RECORDS PROVIDED Block Start

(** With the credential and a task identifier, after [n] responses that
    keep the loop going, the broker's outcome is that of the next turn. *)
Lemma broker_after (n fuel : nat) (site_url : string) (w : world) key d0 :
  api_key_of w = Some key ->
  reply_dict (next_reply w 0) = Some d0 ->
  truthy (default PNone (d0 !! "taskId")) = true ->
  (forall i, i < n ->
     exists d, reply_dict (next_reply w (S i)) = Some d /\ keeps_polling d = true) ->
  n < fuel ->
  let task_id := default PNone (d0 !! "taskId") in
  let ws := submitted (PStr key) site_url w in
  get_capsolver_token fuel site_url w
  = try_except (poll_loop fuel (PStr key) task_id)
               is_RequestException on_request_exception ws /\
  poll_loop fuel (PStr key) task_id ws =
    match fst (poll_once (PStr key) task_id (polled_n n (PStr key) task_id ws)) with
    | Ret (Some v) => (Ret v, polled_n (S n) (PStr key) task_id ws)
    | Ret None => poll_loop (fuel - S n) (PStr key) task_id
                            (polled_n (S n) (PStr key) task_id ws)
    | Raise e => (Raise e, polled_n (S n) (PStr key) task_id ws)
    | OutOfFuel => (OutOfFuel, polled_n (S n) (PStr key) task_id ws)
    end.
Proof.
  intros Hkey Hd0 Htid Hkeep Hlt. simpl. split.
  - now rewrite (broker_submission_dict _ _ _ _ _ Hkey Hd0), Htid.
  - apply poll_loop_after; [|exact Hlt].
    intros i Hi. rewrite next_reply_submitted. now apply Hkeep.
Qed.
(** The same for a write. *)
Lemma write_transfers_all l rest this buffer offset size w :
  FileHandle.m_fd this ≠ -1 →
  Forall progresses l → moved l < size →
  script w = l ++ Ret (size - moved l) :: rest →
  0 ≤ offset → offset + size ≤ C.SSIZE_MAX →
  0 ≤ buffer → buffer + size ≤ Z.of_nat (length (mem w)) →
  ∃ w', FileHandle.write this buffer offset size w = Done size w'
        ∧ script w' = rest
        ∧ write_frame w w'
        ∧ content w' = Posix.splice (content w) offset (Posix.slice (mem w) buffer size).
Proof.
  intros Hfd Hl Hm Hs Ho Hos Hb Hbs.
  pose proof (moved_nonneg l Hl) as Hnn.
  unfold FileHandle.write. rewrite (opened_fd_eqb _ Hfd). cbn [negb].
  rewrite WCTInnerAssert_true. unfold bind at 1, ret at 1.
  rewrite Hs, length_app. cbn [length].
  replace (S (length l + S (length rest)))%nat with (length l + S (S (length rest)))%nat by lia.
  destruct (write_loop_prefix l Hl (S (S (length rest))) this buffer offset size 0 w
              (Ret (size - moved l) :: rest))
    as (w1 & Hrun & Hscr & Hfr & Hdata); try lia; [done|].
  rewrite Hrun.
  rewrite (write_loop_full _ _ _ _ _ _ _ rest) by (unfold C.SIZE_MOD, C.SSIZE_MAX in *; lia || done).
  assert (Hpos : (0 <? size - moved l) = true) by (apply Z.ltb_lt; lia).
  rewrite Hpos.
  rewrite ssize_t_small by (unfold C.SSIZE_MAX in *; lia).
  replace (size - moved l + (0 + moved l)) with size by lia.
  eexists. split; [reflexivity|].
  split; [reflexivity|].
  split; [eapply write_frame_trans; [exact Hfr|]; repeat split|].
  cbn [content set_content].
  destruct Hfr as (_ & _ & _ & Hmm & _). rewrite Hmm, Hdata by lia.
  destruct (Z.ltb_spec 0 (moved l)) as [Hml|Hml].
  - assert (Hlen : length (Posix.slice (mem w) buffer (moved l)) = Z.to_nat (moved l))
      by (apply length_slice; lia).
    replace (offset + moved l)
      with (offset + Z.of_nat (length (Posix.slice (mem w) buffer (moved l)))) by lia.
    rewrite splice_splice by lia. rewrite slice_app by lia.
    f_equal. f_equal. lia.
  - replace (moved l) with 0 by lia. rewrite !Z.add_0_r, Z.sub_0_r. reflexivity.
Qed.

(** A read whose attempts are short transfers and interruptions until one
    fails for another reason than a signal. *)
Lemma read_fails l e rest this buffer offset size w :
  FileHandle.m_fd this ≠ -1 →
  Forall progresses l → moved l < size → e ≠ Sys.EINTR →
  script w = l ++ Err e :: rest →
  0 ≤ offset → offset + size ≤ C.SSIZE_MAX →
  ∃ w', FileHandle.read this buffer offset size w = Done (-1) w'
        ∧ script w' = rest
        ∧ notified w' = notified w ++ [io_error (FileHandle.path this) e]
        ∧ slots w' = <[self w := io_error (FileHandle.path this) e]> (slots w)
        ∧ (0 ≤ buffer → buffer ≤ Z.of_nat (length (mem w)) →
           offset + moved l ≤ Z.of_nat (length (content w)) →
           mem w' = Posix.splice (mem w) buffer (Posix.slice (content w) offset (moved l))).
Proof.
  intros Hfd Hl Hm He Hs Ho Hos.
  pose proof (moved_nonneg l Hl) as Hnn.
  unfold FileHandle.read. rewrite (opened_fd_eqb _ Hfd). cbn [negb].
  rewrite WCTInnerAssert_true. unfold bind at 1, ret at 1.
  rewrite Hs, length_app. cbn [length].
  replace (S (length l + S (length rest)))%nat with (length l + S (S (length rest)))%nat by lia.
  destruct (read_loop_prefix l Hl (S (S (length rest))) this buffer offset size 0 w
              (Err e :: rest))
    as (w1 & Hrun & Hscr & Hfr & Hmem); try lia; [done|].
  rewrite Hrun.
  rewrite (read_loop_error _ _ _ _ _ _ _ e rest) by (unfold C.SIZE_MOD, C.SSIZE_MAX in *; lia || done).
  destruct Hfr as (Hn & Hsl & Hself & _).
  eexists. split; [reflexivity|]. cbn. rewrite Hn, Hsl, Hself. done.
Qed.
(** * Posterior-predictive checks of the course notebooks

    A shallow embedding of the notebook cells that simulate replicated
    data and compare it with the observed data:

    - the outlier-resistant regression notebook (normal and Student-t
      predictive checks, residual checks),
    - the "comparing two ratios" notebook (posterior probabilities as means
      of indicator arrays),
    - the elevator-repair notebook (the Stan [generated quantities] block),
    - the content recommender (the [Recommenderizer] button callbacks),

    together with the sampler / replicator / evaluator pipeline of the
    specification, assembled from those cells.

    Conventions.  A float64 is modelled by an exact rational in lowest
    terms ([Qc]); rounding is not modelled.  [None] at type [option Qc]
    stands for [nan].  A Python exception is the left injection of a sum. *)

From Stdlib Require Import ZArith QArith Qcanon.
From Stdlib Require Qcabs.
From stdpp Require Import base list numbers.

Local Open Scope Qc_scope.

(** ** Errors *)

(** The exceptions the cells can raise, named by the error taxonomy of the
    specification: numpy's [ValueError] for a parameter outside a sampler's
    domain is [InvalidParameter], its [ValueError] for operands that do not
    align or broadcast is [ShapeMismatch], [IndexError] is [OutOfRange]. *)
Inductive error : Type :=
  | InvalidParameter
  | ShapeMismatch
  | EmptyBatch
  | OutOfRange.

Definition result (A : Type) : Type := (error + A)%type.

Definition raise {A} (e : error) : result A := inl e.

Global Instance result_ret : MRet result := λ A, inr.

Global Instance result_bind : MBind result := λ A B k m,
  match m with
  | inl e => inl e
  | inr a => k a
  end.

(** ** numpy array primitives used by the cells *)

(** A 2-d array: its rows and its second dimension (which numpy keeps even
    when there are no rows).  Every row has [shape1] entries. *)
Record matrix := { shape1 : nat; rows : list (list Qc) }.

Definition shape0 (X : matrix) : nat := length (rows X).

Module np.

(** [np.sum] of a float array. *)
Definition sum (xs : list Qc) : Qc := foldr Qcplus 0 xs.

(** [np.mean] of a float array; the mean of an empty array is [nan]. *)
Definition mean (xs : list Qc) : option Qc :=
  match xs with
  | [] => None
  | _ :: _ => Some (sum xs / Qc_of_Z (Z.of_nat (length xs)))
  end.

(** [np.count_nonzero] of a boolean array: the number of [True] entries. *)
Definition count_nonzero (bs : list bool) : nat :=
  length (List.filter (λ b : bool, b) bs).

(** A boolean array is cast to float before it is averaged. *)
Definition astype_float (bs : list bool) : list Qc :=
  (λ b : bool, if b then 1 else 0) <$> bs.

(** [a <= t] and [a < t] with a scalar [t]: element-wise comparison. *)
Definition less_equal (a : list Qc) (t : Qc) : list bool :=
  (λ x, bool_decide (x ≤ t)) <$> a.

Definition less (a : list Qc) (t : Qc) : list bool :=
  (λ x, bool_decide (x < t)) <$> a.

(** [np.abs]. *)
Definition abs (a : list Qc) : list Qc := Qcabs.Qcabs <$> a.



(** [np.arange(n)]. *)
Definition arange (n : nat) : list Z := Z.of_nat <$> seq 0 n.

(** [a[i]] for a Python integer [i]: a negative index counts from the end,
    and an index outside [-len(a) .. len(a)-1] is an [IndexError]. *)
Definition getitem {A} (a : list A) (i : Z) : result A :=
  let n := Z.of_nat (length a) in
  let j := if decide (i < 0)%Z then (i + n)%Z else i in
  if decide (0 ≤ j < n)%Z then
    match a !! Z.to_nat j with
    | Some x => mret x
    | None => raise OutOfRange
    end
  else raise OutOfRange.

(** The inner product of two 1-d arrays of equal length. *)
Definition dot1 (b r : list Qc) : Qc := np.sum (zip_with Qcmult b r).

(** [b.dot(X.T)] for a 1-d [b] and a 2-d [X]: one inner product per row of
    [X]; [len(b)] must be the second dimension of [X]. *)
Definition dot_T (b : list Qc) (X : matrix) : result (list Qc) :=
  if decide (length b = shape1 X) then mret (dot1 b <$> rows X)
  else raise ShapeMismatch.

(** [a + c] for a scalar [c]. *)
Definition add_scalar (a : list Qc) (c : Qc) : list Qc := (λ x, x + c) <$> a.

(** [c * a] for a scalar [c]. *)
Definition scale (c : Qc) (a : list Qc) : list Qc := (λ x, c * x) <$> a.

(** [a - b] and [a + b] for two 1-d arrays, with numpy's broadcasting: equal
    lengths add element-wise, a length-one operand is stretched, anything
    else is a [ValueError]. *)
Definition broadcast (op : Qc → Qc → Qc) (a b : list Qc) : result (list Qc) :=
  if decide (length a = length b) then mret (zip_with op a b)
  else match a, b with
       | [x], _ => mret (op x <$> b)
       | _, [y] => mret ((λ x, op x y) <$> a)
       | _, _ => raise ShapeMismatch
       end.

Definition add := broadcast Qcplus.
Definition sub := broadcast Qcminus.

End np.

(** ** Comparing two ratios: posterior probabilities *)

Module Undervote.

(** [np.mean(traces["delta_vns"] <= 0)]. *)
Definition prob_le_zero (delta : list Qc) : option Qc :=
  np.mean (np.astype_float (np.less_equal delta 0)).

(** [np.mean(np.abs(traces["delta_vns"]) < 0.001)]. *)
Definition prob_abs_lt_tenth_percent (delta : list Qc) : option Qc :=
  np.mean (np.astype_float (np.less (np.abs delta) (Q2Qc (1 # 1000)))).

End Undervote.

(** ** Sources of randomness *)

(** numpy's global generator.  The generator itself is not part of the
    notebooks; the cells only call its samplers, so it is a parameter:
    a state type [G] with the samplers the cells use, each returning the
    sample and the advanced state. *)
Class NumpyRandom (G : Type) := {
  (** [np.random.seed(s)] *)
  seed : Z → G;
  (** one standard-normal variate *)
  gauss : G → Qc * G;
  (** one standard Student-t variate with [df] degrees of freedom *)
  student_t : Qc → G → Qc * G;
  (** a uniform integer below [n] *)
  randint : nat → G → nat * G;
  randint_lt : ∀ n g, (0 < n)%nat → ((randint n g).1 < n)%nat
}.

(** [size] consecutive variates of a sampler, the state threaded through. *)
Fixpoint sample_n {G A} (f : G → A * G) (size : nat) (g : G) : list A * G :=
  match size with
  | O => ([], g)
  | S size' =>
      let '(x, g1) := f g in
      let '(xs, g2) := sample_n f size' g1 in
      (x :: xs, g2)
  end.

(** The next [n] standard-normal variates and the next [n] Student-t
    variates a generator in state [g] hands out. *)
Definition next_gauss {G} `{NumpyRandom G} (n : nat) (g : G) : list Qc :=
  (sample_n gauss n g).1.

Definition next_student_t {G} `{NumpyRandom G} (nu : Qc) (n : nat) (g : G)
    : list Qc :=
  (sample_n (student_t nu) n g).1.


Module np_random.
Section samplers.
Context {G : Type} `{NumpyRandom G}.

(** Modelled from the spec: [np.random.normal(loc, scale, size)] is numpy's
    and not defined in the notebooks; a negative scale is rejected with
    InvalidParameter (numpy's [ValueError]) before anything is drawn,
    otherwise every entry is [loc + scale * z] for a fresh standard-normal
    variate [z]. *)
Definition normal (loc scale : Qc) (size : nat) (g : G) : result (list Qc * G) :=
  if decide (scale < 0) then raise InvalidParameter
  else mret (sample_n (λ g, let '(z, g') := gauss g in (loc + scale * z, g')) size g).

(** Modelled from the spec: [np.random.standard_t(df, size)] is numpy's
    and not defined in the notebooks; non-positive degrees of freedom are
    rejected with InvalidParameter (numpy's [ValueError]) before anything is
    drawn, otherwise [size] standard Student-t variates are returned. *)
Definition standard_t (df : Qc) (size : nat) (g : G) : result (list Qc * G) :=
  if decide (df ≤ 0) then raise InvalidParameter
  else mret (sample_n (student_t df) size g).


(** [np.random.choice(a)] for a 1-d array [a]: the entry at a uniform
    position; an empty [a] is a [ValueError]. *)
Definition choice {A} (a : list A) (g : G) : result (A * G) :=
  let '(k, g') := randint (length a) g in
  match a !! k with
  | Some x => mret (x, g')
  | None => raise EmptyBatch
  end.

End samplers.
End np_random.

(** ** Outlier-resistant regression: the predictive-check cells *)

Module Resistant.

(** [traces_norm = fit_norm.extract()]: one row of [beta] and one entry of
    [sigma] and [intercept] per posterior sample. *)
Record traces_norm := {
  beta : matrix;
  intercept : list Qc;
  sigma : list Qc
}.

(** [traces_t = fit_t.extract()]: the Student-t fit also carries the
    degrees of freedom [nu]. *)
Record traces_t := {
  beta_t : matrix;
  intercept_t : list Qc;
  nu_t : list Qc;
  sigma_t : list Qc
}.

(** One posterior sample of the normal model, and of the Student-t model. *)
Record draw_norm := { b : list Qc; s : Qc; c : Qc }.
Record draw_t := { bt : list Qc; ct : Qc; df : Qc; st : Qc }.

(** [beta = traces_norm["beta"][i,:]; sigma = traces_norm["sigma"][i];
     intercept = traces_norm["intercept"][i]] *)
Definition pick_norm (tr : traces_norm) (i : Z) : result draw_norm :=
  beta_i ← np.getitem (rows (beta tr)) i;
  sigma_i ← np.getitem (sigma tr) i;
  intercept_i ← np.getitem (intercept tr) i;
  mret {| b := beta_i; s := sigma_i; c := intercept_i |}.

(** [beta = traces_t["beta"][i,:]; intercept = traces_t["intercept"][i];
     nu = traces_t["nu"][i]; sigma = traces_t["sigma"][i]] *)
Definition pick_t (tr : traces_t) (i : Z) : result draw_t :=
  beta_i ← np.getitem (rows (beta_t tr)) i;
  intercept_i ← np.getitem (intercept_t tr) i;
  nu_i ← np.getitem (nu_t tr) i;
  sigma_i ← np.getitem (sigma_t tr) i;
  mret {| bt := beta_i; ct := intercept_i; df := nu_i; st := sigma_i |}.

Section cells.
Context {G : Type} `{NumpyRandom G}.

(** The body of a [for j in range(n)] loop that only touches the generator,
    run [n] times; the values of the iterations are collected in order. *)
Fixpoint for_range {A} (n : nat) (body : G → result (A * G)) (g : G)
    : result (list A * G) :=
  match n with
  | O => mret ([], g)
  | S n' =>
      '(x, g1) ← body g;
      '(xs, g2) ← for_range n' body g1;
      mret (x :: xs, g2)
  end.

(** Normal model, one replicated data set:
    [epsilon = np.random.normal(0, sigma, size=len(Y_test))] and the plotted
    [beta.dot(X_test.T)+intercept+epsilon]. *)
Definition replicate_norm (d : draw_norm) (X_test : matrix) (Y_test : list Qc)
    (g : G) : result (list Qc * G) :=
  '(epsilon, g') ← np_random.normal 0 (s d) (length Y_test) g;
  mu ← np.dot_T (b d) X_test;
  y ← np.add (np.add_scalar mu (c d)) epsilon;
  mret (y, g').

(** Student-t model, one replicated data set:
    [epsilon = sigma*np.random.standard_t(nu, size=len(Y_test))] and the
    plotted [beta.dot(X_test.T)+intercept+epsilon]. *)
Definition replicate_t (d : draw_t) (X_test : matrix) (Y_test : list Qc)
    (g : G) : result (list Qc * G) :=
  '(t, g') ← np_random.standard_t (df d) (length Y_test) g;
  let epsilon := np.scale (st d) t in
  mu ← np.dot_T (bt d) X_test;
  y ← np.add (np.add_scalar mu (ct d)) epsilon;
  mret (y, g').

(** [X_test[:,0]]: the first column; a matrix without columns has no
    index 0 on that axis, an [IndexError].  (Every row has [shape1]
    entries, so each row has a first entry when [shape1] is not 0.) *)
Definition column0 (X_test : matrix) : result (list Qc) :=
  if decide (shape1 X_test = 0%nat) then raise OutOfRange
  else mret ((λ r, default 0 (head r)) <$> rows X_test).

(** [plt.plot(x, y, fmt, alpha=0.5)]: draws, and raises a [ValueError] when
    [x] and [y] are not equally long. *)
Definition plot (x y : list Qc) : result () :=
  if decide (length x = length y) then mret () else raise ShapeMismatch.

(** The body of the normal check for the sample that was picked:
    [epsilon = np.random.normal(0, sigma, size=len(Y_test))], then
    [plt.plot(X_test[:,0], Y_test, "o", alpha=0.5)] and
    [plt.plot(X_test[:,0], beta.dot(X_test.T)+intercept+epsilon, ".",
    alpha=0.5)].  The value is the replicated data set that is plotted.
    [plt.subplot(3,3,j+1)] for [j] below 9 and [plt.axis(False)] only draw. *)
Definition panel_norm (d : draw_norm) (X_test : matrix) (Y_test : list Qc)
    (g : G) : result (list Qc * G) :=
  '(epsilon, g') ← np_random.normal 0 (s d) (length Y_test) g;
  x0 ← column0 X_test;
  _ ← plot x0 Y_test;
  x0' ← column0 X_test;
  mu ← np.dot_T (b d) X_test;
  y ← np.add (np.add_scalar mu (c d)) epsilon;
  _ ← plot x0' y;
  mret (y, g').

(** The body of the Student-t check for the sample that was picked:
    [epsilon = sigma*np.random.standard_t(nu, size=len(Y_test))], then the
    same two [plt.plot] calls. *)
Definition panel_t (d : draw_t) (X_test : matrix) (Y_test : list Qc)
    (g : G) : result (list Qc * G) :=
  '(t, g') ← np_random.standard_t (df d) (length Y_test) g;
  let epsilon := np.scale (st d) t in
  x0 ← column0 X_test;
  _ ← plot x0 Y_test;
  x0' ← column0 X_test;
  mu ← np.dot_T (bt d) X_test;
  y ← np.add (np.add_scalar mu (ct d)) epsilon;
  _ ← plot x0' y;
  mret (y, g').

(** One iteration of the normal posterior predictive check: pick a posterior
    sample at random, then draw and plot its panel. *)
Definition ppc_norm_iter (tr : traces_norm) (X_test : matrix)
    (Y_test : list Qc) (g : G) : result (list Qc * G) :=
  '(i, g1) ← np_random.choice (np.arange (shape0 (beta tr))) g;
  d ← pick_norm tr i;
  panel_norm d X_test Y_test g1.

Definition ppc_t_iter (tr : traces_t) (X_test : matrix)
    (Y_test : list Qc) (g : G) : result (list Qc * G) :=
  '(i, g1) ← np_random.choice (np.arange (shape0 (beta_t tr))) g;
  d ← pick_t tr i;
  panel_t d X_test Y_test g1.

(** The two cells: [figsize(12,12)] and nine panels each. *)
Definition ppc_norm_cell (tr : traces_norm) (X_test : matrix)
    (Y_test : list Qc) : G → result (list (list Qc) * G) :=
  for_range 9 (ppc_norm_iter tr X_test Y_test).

RECORDS PROVIDED Block End

TASK DETAILS. Retype the portion of the data above that starts on the line with "lengths add element-wise, a" and finishes on the line with "randint_lt : ∀", including both of those lines.

ANSWER FOR THIS EXERCISE.
    lengths add element-wise, a length-one operand is stretched, anything
    else is a [ValueError]. *)
Definition broadcast (op : Qc → Qc → Qc) (a b : list Qc) : result (list Qc) :=
  if decide (length a = length b) then mret (zip_with op a b)
  else match a, b with
       | [x], _ => mret (op x <$> b)
       | _, [y] => mret ((λ x, op x y) <$> a)
       | _, _ => raise ShapeMismatch
       end.

Definition add := broadcast Qcplus.
Definition sub := broadcast Qcminus.

End np.

(** ** Comparing two ratios: posterior probabilities *)

Module Undervote.

(** [np.mean(traces["delta_vns"] <= 0)]. *)
Definition prob_le_zero (delta : list Qc) : option Qc :=
  np.mean (np.astype_float (np.less_equal delta 0)).

(** [np.mean(np.abs(traces["delta_vns"]) < 0.001)]. *)
Definition prob_abs_lt_tenth_percent (delta : list Qc) : option Qc :=
  np.mean (np.astype_float (np.less (np.abs delta) (Q2Qc (1 # 1000)))).

End Undervote.

(** ** Sources of randomness *)

(** numpy's global generator.  The generator itself is not part of the
    notebooks; the cells only call its samplers, so it is a parameter:
    a state type [G] with the samplers the cells use, each returning the
    sample and the advanced state. *)
Class NumpyRandom (G : Type) := {
  (** [np.random.seed(s)] *)
  seed : Z → G;
  (** one standard-normal variate *)
  gauss : G → Qc * G;
  (** one standard Student-t variate with [df] degrees of freedom *)
  student_t : Qc → G → Qc * G;
  (** a uniform integer below [n] *)
  randint : nat → G → nat * G;
  randint_lt : ∀ n g, (0 < n)%nat → ((randint n g).1 < n)%nat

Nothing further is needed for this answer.